A single stretch of the material below is to be transcribed exactly, starting at the line with "Lemma check_image_ceiling_iff r" and ending after the line with "unfold check_image_ceiling, ceiling_holds.".
- - -
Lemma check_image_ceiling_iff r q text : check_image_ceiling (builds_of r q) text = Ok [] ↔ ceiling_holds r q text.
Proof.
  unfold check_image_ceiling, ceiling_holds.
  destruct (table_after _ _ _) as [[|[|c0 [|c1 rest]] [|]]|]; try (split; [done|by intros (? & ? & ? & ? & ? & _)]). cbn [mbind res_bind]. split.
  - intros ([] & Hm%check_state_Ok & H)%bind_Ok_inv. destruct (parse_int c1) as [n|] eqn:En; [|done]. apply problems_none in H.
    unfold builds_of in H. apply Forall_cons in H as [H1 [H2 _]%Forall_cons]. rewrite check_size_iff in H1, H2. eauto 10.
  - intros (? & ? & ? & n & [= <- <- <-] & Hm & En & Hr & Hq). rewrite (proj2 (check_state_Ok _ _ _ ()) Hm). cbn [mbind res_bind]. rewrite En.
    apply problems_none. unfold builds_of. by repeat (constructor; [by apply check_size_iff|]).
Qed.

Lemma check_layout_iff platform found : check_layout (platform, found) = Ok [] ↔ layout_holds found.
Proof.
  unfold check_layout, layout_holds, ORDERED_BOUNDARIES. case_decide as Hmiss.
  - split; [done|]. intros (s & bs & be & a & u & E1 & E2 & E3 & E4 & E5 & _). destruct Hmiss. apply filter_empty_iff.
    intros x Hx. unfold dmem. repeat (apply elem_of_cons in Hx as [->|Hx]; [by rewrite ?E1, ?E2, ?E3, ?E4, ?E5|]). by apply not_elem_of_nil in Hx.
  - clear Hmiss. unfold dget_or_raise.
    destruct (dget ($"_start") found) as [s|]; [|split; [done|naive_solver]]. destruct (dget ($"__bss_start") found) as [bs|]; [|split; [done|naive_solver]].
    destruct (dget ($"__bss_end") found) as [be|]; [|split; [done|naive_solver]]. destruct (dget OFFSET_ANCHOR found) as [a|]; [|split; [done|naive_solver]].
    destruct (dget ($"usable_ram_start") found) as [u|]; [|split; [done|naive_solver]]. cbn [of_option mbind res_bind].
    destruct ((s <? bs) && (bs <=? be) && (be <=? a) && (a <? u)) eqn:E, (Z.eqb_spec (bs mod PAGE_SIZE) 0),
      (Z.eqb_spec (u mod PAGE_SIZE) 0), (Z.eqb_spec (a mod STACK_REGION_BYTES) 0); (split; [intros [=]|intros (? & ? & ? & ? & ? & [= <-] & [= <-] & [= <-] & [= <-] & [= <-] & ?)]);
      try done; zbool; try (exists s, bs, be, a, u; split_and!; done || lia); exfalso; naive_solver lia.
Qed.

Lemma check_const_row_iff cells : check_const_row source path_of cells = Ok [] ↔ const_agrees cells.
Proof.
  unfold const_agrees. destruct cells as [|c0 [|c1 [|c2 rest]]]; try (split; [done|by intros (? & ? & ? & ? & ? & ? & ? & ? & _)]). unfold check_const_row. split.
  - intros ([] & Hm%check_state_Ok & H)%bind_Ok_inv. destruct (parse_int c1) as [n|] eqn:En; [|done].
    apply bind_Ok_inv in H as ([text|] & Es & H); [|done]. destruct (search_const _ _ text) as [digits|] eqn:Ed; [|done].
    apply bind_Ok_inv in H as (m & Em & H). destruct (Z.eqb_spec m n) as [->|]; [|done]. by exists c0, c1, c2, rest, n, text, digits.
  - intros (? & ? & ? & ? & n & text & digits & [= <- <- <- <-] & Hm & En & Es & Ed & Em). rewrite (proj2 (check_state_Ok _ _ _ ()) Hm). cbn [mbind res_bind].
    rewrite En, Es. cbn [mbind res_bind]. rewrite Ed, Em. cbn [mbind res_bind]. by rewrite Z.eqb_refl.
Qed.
- - -
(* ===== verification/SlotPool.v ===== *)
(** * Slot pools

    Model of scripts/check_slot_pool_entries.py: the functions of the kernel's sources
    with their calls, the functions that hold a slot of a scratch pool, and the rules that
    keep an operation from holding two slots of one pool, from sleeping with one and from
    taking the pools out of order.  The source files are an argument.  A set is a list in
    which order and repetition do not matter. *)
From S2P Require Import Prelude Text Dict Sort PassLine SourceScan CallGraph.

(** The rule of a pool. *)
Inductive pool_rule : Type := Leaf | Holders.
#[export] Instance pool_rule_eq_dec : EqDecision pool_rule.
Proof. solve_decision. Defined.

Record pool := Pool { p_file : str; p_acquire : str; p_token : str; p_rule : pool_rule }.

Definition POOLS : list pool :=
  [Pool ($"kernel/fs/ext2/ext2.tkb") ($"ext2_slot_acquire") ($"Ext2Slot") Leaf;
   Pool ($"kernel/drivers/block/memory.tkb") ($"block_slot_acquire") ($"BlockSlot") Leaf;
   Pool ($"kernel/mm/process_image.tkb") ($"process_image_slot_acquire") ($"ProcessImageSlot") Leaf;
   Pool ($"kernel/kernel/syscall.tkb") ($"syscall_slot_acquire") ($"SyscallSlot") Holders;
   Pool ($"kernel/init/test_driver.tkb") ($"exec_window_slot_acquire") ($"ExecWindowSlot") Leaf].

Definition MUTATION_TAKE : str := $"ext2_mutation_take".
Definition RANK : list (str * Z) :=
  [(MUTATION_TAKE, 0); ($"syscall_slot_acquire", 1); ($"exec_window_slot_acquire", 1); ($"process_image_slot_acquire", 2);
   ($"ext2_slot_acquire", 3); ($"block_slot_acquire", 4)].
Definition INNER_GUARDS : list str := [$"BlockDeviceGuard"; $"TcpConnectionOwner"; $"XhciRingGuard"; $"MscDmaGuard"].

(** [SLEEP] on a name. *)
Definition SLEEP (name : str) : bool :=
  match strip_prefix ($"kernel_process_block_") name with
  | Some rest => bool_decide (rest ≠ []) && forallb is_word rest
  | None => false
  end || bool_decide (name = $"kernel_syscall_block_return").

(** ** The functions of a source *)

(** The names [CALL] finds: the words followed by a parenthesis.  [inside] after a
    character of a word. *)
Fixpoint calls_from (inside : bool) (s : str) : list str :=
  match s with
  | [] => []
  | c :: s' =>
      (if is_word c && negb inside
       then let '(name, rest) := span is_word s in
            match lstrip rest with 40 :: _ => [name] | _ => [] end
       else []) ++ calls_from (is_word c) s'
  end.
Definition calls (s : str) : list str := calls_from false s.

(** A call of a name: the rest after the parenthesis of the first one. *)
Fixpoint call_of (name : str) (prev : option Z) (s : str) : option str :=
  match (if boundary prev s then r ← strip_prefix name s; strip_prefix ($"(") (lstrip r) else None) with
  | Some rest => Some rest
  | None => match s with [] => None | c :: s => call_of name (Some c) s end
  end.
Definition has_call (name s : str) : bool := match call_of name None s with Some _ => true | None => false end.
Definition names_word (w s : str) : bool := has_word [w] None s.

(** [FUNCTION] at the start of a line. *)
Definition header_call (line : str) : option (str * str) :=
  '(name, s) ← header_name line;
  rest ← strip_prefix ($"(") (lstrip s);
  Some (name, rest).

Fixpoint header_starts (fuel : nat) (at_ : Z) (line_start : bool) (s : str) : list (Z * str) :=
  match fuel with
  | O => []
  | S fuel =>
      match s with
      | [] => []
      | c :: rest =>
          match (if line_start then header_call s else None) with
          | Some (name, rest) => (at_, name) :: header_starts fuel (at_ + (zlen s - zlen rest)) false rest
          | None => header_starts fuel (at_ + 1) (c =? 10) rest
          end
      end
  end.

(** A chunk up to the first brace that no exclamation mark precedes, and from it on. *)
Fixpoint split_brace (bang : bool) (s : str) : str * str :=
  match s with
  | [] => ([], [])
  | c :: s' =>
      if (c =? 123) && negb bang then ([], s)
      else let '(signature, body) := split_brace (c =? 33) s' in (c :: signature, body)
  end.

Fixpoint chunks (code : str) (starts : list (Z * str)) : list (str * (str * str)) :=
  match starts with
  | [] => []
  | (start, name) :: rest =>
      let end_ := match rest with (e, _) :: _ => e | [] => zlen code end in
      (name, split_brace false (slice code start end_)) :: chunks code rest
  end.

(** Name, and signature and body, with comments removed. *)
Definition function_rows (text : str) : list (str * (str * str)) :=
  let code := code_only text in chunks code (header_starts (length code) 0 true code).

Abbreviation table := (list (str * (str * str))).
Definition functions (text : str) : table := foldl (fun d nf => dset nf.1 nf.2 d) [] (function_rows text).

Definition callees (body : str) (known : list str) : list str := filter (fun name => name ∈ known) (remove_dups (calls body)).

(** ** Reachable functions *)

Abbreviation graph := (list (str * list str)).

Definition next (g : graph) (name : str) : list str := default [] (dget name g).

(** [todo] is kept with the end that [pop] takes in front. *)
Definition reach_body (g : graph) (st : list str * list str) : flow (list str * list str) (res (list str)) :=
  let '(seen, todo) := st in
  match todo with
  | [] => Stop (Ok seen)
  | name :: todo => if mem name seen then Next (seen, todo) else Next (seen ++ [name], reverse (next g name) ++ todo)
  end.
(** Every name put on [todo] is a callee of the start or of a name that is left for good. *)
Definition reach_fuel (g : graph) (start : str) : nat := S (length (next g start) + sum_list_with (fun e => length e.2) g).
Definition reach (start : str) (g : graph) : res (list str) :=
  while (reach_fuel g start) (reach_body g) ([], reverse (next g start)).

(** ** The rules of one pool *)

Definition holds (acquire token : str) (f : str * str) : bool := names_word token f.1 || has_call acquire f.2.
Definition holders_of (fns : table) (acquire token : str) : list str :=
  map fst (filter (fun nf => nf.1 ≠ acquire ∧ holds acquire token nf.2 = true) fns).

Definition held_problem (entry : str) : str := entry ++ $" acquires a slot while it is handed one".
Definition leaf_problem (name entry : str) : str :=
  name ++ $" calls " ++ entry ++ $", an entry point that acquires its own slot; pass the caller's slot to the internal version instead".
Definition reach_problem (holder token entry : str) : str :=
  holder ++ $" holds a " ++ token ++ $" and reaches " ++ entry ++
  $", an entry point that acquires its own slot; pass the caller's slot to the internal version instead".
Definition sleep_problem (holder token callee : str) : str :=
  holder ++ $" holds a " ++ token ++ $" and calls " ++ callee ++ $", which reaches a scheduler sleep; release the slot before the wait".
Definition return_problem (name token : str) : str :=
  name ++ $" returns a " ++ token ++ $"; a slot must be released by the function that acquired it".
- - -
### Result below
Lemma check_image_ceiling_iff r q text : check_image_ceiling (builds_of r q) text = Ok [] ↔ ceiling_holds r q text.
Proof.
  unfold check_image_ceiling, ceiling_holds.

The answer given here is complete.